Changes in the extradition policy of Hong Kong might very well inflict damage to the autonomy that has made the city one of the major economic hubs of Asia besides Singapore. The Government in Hong Kong is looking forward to bring in changes in its extradition policy, allowing convicts to be extradited to the Chinese mainland, on the ground that it will make the city a safer place to stay and do business.
However, the proposed changes have caused an eruption of widespread protests all across the city, which has also triggered off some of the worst violence in several decades. A major portion of the population is of the opinion that the change in the policy is going to ruin the status of the city as one of the most coveted financial centers of the world.
Nicholas Lady, a senior fellow of Washington-headquartered Peterson Institute for International Economics, which is a non-profit private think tank working on international economics thinks, the proposed change in the legislation will for sure undermine the status of Hong Kong as a center for global film producers and a major financial center of the world.

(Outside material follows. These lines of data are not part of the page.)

(** * AI Todo App: the hybrid translation pipeline and the JSON import

    A shallow embedding of [src/app_todo.py] (class [AITodoApp]):

    - [translate_text_with_dictionary], [translate_text_with_gpt] and
      [translate_text], the dictionary-then-model translation with its
      session cache and API usage counter;
    - [import_tasks_json], the loop that appends decoded records to the
      task list of the session, and [export_tasks_json];
    - [create_task], [update_task], [delete_task], [get_filtered_tasks]
      and the order of the task cards;
    - [setup_openai_client] and [get_ui_text].

    Python [str] values are embedded as [string]: the sequence of their
    UTF-8 bytes.  Equality, concatenation, the substring test and the
    replacement of an ASCII character agree on both readings.  [str.lower],
    [str.strip] and the iteration over a [str] work on the characters, read
    off the bytes by [decode], with the tables of the Unicode character
    database (version 14.0) that the interpreter carries.

    Streamlit's [st.session_state] is threaded explicitly as a [world];
    Python exceptions are the [Raise] outcome of a small state-and-exception
    monad, and [try ... except Exception] is [try_except]. *)

From Stdlib Require Import Ascii String ZArith List Bool Lia QArith Sorted.
From stdpp Require Import base option gmap strings list fin_maps.

Local Open Scope Z_scope.

(** ** Python strings

    A [str] is a sequence of Unicode characters; a [string] holds its UTF-8
    bytes.  [decode] reads the characters off the bytes and [encode] writes
    them back.  A byte that is not part of a well-formed UTF-8 sequence
    cannot occur in a [str]; [decode] carries it as a number from [raw_base]
    on, so that no method below touches it. *)

Definition raw_base : N := 1114112.

Definition is_continuation (n : N) : bool := (128 <=? n)%N && (n <=? 191)%N.

Fixpoint decode (s : string) : list N :=
  match s with
  | EmptyString => []
  | String b0 s1 =>
      let n0 := N_of_ascii b0 in
      if (n0 <? 128)%N then n0 :: decode s1
      else
        match s1 with
        | EmptyString => [(raw_base + n0)%N]
        | String b1 s2 =>
            let n1 := N_of_ascii b1 in
            if (194 <=? n0)%N && (n0 <=? 223)%N && is_continuation n1 then
              ((n0 - 192) * 64 + (n1 - 128))%N :: decode s2
            else
              match s2 with
              | EmptyString => (raw_base + n0)%N :: decode s1
              | String b2 s3 =>
                  let n2 := N_of_ascii b2 in
                  if (224 <=? n0)%N && (n0 <=? 239)%N
                     && is_continuation n1 && is_continuation n2
                     && (negb (n0 =? 224)%N || (160 <=? n1)%N)
                     && (negb (n0 =? 237)%N || (n1 <=? 159)%N) then
                    ((n0 - 224) * 4096 + (n1 - 128) * 64 + (n2 - 128))%N :: decode s3
                  else
                    match s3 with
                    | EmptyString => (raw_base + n0)%N :: decode s1
                    | String b3 s4 =>
                        let n3 := N_of_ascii b3 in
                        if (240 <=? n0)%N && (n0 <=? 244)%N
                           && is_continuation n1 && is_continuation n2
                           && is_continuation n3
                           && (negb (n0 =? 240)%N || (144 <=? n1)%N)
                           && (negb (n0 =? 244)%N || (n1 <=? 143)%N) then
                          ((n0 - 240) * 262144 + (n1 - 128) * 4096
                           + (n2 - 128) * 64 + (n3 - 128))%N :: decode s4
                        else (raw_base + n0)%N :: decode s1
                    end
              end
        end
  end.

Definition bytes (l : list N) : string :=
  fold_right (fun n s => String (ascii_of_N n) s) EmptyString l.

Definition encode_char (c : N) : string :=
  if (c <? 128)%N then bytes [c]
  else if (c <? 2048)%N then bytes [192 + c / 64; 128 + c mod 64]%N
  else if (c <? 65536)%N then
    bytes [224 + c / 4096; 128 + (c / 64) mod 64; 128 + c mod 64]%N
  else if (c <? raw_base)%N then
    bytes [240 + c / 262144; 128 + (c / 4096) mod 64; 128 + (c / 64) mod 64;
           128 + c mod 64]%N
  else bytes [c - raw_base]%N.

Fixpoint encode (l : list N) : string :=
  match l with
  | [] => EmptyString
  | c :: l' => encode_char c +:+ encode l'
  end.

Definition in_ranges (ranges : list (N * N)) (c : N) : bool :=
  existsb (fun r => (fst r <=? c)%N && (c <=? snd r)%N) ranges.

(** The characters [str.isspace] accepts, which are those [str.strip] trims. *)
Definition whitespace_table : list N :=
  [ 9; 10; 11; 12; 13; 28; 29; 30; 31; 32; 133; 160;
   5760; 8192; 8193; 8194; 8195; 8196; 8197; 8198; 8199; 8200; 8201; 8202;
   8232; 8233; 8239; 8287; 12288 ]%N.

If implemented, the changes will enable the authorities in mainland China, Macau as well as Taiwan to ask for the extradition of those convicted in various criminal activities including murder and rape.
Amidst widespread protests that ran throughout the week, the officials have stated that the Courts have the authority to pass on the final verdict. They will also decide whether those held for suspected or proven political or religious crimes are to be exempted from the proposed treaty. Commercial offenses, including the likes of tax evasion, have already been exempted from the list of extraditable offenses.
Antony Dapiran, a Hong Kong-based lawyer has said that the new proposal does not mean that people doing business will be safe. People committing white-collar crimes could be in trouble as well.